According to Trawny in 2015: “In addition, two further booklets with the titles "Megiston" and "Grundworte” [basic words] were found in the DLA Marbach archives. Whether and how they belong to the "Black Books" has yet to be clarified”. (GA 97, page 521). Heidegger himself mentions Grundworte in the text (GA 99, page 64); and Trawny (2019) says in a footnote at the bottom of the page, “publication nothing has been decided yet” (GA 99, page 64).

The publisher's notes suggest that by the time Heidegger was writing the last four of the Notebooks, published in GA 102, he was writing in a calmer, simpler style than previously, observing that: "Instead, a surprising preoccupation with 'cybernetics', 'industrial society', and even the 'computer' emerges. The penultimate entry of the notebooks, written in a handwriting that is difficult to decipher, defines 'thinking' as 'an inaudible conversation with the escaped gods'."

==Reception==
The notebooks contain content criticized as antisemitic, which at the time of their release reignited the debate about Heidegger's Nazism and its relationship to his philosophical project. Critics of this claim have countered it by pointing to the sketchbook character of the Black Notebooks and the intention of the author for them to remain private and unpublished ruminations on the cultural and philosophical ideas received via time and place. Others, such as Jesús Adrián Escudero, have cited an antisemitism that does not qualify as racial, social, interpersonal or political, but rather exists only in a certain use of received concepts and German philosophical commentary up to his time. Adam Knowles counters this narrative and documents Heidegger's deep philosophical commitment to völkisch antisemitism in the Black Notebooks.

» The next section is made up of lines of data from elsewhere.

(* ===== verification/PlanSql.v ===== *)
(** * The stored preview of a plan's statements ([plan.rs])

    A redacted rendering of the statements is kept with the plan: inline when it is short,
    compressed in an object of its own when that fits, cut otherwise.  The compression and
    the hash are libraries: they are arguments of the definitions. *)

From S2P Require Import Prelude BTree RustStr Types Model Change Plan Approval PlanStatus.

Definition MAX_INLINE_SQL_BYTES : nat := 16 * 1024.
Definition SQL_CONFIGMAP_GZIP_KEY : string := "plan.sql.gz".
Definition MAX_CONFIGMAP_SQL_BYTES : nat := 900 * 1024.

Module PlanSqlArtifact.
Inductive PlanSqlArtifact : Set :=
  | Inline (sql : string)
  | CompressedConfigMap (configmap_name key compressed_sql : string)
  | TruncatedInline (sql : string).
End PlanSqlArtifact.
Abbreviation PlanSqlArtifact := PlanSqlArtifact.PlanSqlArtifact.

Record PreparedPlanSql := {
  artifact : PlanSqlArtifact;
  prepared_hash : string;
  original_bytes : nat;
  stored_bytes : nat;
}.

(** [sql_ref], [sql_inline] and [is_truncated] of a prepared preview. *)
Definition prepared_sql_ref (self : PreparedPlanSql) : option SqlRef :=
  match artifact self with
  | PlanSqlArtifact.CompressedConfigMap configmap_name key _ =>
      Some {| ref_name := configmap_name; ref_key := key; ref_compression := Some Gzip |}
  | PlanSqlArtifact.Inline _ | PlanSqlArtifact.TruncatedInline _ => None
  end.

Definition prepared_sql_inline (self : PreparedPlanSql) : option string :=
  match artifact self with
  | PlanSqlArtifact.Inline sql | PlanSqlArtifact.TruncatedInline sql => Some sql
  | PlanSqlArtifact.CompressedConfigMap _ _ _ => None
  end.

Definition is_truncated (self : PreparedPlanSql) : bool :=
  match artifact self with
  | PlanSqlArtifact.TruncatedInline _ => true
  | _ => false
  end.

(** The loop of [truncate_utf8]: the last boundary at or below [end_]. *)
Fixpoint boundary_below (text : string) (end_ : nat) : nat :=
  match end_ with
  | O => O
  | S n => if is_char_boundary text (S n) then S n else boundary_below text n
  end.

Definition truncate_utf8 {E} (text : string) (max_bytes : nat) (marker : string) : res E string :=
  if String.length text <=? max_bytes then Ok text
  else
    let target_len := max_bytes - String.length marker in
    let end_ := boundary_below text (Nat.min target_len (String.length text)) in
    truncated ← slice text 0 end_;
    Ok (truncated +:+ marker).

Definition TRUNCATION_MARKER : string :=
  NL +:+ "-- truncated: compressed SQL preview exceeded Kubernetes ConfigMap limits --".

Section prepare.
Context (gzip_bytes : string → res ReconcileError string) (compute_sql_hash : string → string).

Definition prepare_plan_sql (name redacted_sql : string) : res ReconcileError PreparedPlanSql :=
  let original := String.length redacted_sql in
  let hash := compute_sql_hash redacted_sql in
  if original <=? MAX_INLINE_SQL_BYTES
  then Ok {| artifact := PlanSqlArtifact.Inline redacted_sql; prepared_hash := hash;
             original_bytes := original; stored_bytes := original |}
  else
    compressed_sql ← gzip_bytes redacted_sql;
    if String.length compressed_sql <=? MAX_CONFIGMAP_SQL_BYTES
    then Ok {| artifact := PlanSqlArtifact.CompressedConfigMap (name +:+ "-sql")
                             SQL_CONFIGMAP_GZIP_KEY compressed_sql;
               prepared_hash := hash; original_bytes := original;
               stored_bytes := String.length compressed_sql |}
    else
      truncated ← truncate_utf8 redacted_sql MAX_INLINE_SQL_BYTES TRUNCATION_MARKER;
      Ok {| artifact := PlanSqlArtifact.TruncatedInline truncated; prepared_hash := hash;
            original_bytes := original; stored_bytes := String.length truncated |}.

(** ** Laws *)

Lemma boundary_below_le text n : boundary_below text n ≤ n.
Proof. induction n; cbn; [done|]. case_match; lia. Qed.

Lemma boundary_0 text : is_char_boundary text 0 = true.
Proof.
  destruct text; cbn; unfold is_char_boundary; cbn; [done|].
  rw orb_true_iff. right. by apply bool_decide_eq_true.
Qed.

Lemma boundary_below_boundary text n : is_char_boundary text (boundary_below text n) = true.
Proof. induction n; cbn; [apply boundary_0|]. by case_match. Qed.

Lemma substring_take text n : n ≤ String.length text →
  ∃ rest, text = String.substring 0 n text +:+ rest ∧ String.length (String.substring 0 n text) = n.
Proof.
  revert n. induction text as [|a text IH]; intros [|n] Hn; cbn in *; try lia.
  - by exists "".
  - by exists (String a text).
  - destruct (IH n ltac:(lia)) as (rest & Heq & Hlen). exists rest. rw Hlen. split; [|done].
    by rw str_app_cons -Heq.
Qed.

Lemma truncate_utf8_spec {E} text max_bytes marker :
  String.length marker ≤ max_bytes < String.length text →
  ∃ kept rest, truncate_utf8 (E := E) text max_bytes marker = Ok (kept +:+ marker) ∧
    text = kept +:+ rest ∧ is_char_boundary text (String.length kept) = true ∧
    String.length (kept +:+ marker) ≤ max_bytes.
Proof.
  intros [Hm Ht]. unfold truncate_utf8.
  rw (proj2 (Nat.leb_gt _ _)); [|done].
  set (e := boundary_below text _).
  assert (e ≤ max_bytes - String.length marker ∧ e ≤ String.length text) as [He1 He2].
  { pose proof (boundary_below_le text (Nat.min (max_bytes - String.length marker) (String.length text))).
    unfold e. lia. }
  destruct (substring_take text e He2) as (rest & Heq & Hlen).
  exists (String.substring 0 e text), rest.
  unfold slice. rw boundary_0. rw (boundary_below_boundary text _ : is_char_boundary text e = true).
  rw Nat.sub_0_r. rw (bool_decide_true (0 ≤ e)); [|lia]. cbn.
  rw str_length_app Hlen. split_and!; [done..| |lia]. apply boundary_below_boundary.
Qed.

(** whatever the size of the statements, preparing them keeps the plan's status within
    [MAX_INLINE_SQL_BYTES] of text and the object beside it within
    [MAX_CONFIGMAP_SQL_BYTES]; a plan is reported truncated exactly when it holds less than
    the whole text, and then what it holds is a prefix ending at a character boundary
    followed by a marker.  The preparation fails only when the compression does. *)
Theorem stored_preview_is_bounded (name redacted_sql : string) :
  match prepare_plan_sql name redacted_sql with
  | Ok p =>
      stored_bytes p ≤ match prepared_sql_ref p with
                       | None => MAX_INLINE_SQL_BYTES
                       | Some _ => MAX_CONFIGMAP_SQL_BYTES
                       end ∧
      original_bytes p = String.length redacted_sql ∧
      (∀ text, prepared_sql_inline p = Some text → String.length text = stored_bytes p) ∧
      (is_truncated p = false →
         prepared_sql_inline p = Some redacted_sql ∨
         ∃ r data, prepared_sql_ref p = Some r ∧ gzip_bytes redacted_sql = Ok data ∧
           String.length data = stored_bytes p) ∧
      (is_truncated p = true →
         ∃ kept rest, prepared_sql_inline p = Some (kept +:+ TRUNCATION_MARKER) ∧
           redacted_sql = kept +:+ rest ∧ is_char_boundary redacted_sql (String.length kept) = true ∧
           MAX_INLINE_SQL_BYTES < original_bytes p)
  | Err e => gzip_bytes redacted_sql = Err e
  | Panic => gzip_bytes redacted_sql = Panic
  end.
Proof.
  unfold prepare_plan_sql. destruct (Nat.leb_spec (String.length redacted_sql) MAX_INLINE_SQL_BYTES) as [Hle|Hgt].
  { cbn -[MAX_INLINE_SQL_BYTES]. split_and!; try done; [|by left]. by intros ? [= <-]. }
  destruct (gzip_bytes redacted_sql) as [data|e|] eqn:Hgz; cbn -[MAX_INLINE_SQL_BYTES MAX_CONFIGMAP_SQL_BYTES TRUNCATION_MARKER]; try done.
  destruct (Nat.leb_spec (String.length data) MAX_CONFIGMAP_SQL_BYTES) as [Hfit|Hbig].
  { cbn -[MAX_INLINE_SQL_BYTES MAX_CONFIGMAP_SQL_BYTES]. split_and!; try done. right. eauto. }
  destruct (truncate_utf8_spec (E := ReconcileError) redacted_sql MAX_INLINE_SQL_BYTES TRUNCATION_MARKER)
    as (kept & rest & Ht & Heq & Hb & Hlen).
  { split; [|done]. apply Nat.leb_le. by vm_compute. }
  rw Ht. cbn -[MAX_INLINE_SQL_BYTES MAX_CONFIGMAP_SQL_BYTES TRUNCATION_MARKER].
  split_and!; try done; [by intros ? [= <-]|]. intros _. by exists kept, rest.
Qed.
End prepare.
(** A plan the sweep leaves actionable, other than the kept one. *)
Lemma unretired_actionable p s :
  retire p = None → status p = Some s → plan_name p ≠ kept → is_actionable s = true →
  reuse = PlanReuse.PendingOnly ∧ phase s = PlanPhase.Approved ∧
  plan_matches_digest s digest = true ∧ (∀ b, base = Some b → plan_base_pin p = Some b).
Proof.
  unfold PlanCreation.retire. intros Hr Hs Hn Ha. rw Hs in Hr.
  destruct (_ && is_denied s); [done|].
  unfold supersede_cause in Hr. destruct (String.eqb_spec (plan_name p) kept); [done|].
  rw Ha !andb_true_r in Hr. cbn in Hr.
  assert (∀ b, base = Some b → plan_base_pin p = Some b) as Hb.
  { intros b Hb. rw Hb in Hr. destruct (decide (plan_base_pin p = Some b)) as [|Hne]; [done|].
    by rw (bool_decide_true _ Hne) in Hr. }
  destruct (match base with Some _ => _ | None => false end); [done|].
  destruct (bool_decide _ && _) eqn:Hdup; [done|].
  destruct (negb (supersedes_after_create s digest)) eqn:Hsup; [|by destruct (password_source_changed _ _ _)].
  apply negb_true_iff in Hsup. unfold supersedes_after_create in Hsup.
  apply actionable_phase in Ha as [Hp|Hp]; rw Hp in Hsup; [done|].
  apply negb_false_iff in Hsup. split_and!; try done.
  rw Hsup andb_true_r in Hdup. destruct reuse; [done|]. by rw bool_decide_true in Hdup.
Qed.

Lemma swept_name existing p : plan_name (swept existing p) = plan_name p.
Proof. unfold swept. by destruct (_ ≫= _). Qed.

Lemma swept_owner existing p : owner_references (swept existing p) = owner_references p.
Proof. unfold swept. by destruct (_ ≫= _). Qed.

Lemma swept_kept existing p :
  (∀ q s, q ∈ existing → plan_name q = kept → status q = Some s → is_denied s = false) →
  plan_name p = kept → swept existing p = p.
Proof.
  intros Hok Hp. unfold swept. destruct (find _ existing) as [q|] eqn:Hf; [|done].
  apply find_named_elem in Hf as [Hin Hq]. rw Hp in Hq. cbn. unfold PlanCreation.retire.
  destruct (status q) as [s|] eqn:Hs; [|done]. rw (Hok q s Hin Hq Hs) andb_false_r.
  unfold supersede_cause. by rw Hq String.eqb_refl.
Qed.

(** The stored plans after the sweep, when [existing] are the owner's among [stored] and
    [plans] differs from [stored] at the kept plan only. *)
Lemma sweep_leaves uid stored plans p s :
  NoDup (plan_name <$> stored) →
  (∀ q, q ∈ plans → plan_name q ≠ kept → q ∈ stored) →
  p ∈ supersede_stale_plans password_source_digest_of now (filter (λ p, owns uid p) stored) plans
        kept digest base versions reuse →
  owns uid p = true → status p = Some s → is_actionable s = true → plan_name p ≠ kept →
  reuse = PlanReuse.PendingOnly ∧ phase s = PlanPhase.Approved ∧
  plan_matches_digest s digest = true ∧ (∀ b, base = Some b → plan_base_pin p = Some b).
Proof.
  intros Hnd Hsub Hp Ho Hs Ha Hn.
  assert (NoDup (plan_name <$> filter (λ p, owns uid p) stored)) as Hnd'.
  { eapply sublist_NoDup; [done|]. apply fmap_sublist, sublist_filter. }
  rw sweep_plan_by_plan in Hp; [|done]. apply list_elem_of_fmap in Hp as (q & -> & Hq).
  rw swept_name in Hn. specialize (Hsub q Hq Hn).
  assert (find (named (plan_name q)) (filter (λ p, owns uid p) stored) = Some q) as Hf.
  { apply find_named_unique; [done|]. apply list_elem_of_filter. split; [|done].
    unfold owns, is_owned_by_uid in *. rw swept_owner in Ho. by rw Ho. }
  unfold swept in Hs, Ha |- *. rw Hf in Hs |- *. cbn in *.
  destruct (retire q) as [s'|] eqn:Hr; [|by apply unretired_actionable].
  injection Hs as ->. apply retired_not_actionable in Hr. congruence.
Qed.

(** Plans of other owners are left alone. *)
Lemma sweep_keeps_others uid stored plans p :
  NoDup (plan_name <$> stored) →
  p ∈ stored → owns uid p = false → p ∈ plans →
  p ∈ supersede_stale_plans password_source_digest_of now (filter (λ p, owns uid p) stored) plans
        kept digest base versions reuse.
Proof.
  intros Hnd Hst Ho Hp. rw sweep_plan_by_plan; cycle 1.
  { eapply sublist_NoDup; [done|]. apply fmap_sublist, sublist_filter. }
  apply list_elem_of_fmap. exists p. split; [|done]. unfold swept.
  destruct (find _ _) as [q|] eqn:Hf; [|done]. exfalso.
  apply find_named_elem in Hf as [[Hq Hs]%list_elem_of_filter Hn].
  rw (plan_name_unique _ _ _ Hnd Hs Hst Hn) in Hq. by rw Ho in Hq.
Qed.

In the Notebook Anmerkungen II (1946), Heidegger remarks:

"Prophecy" is the technique of defense against the skillful of history. It is an instrument of the will to power. That the great prophets are Jews is a fact, the secret of which has not yet been thought. (Note for donkey (Esel): the remark has nothing to do with "anti-Semitism". This is so foolish and so reprehensible, as the bloody and above all bloodless proceeding of the Christianity against "the heathens". The fact that the Christian also brands anti-Semitism as "unchristian belongs to the high education of the sophistication of its power technique)” GA 97:159.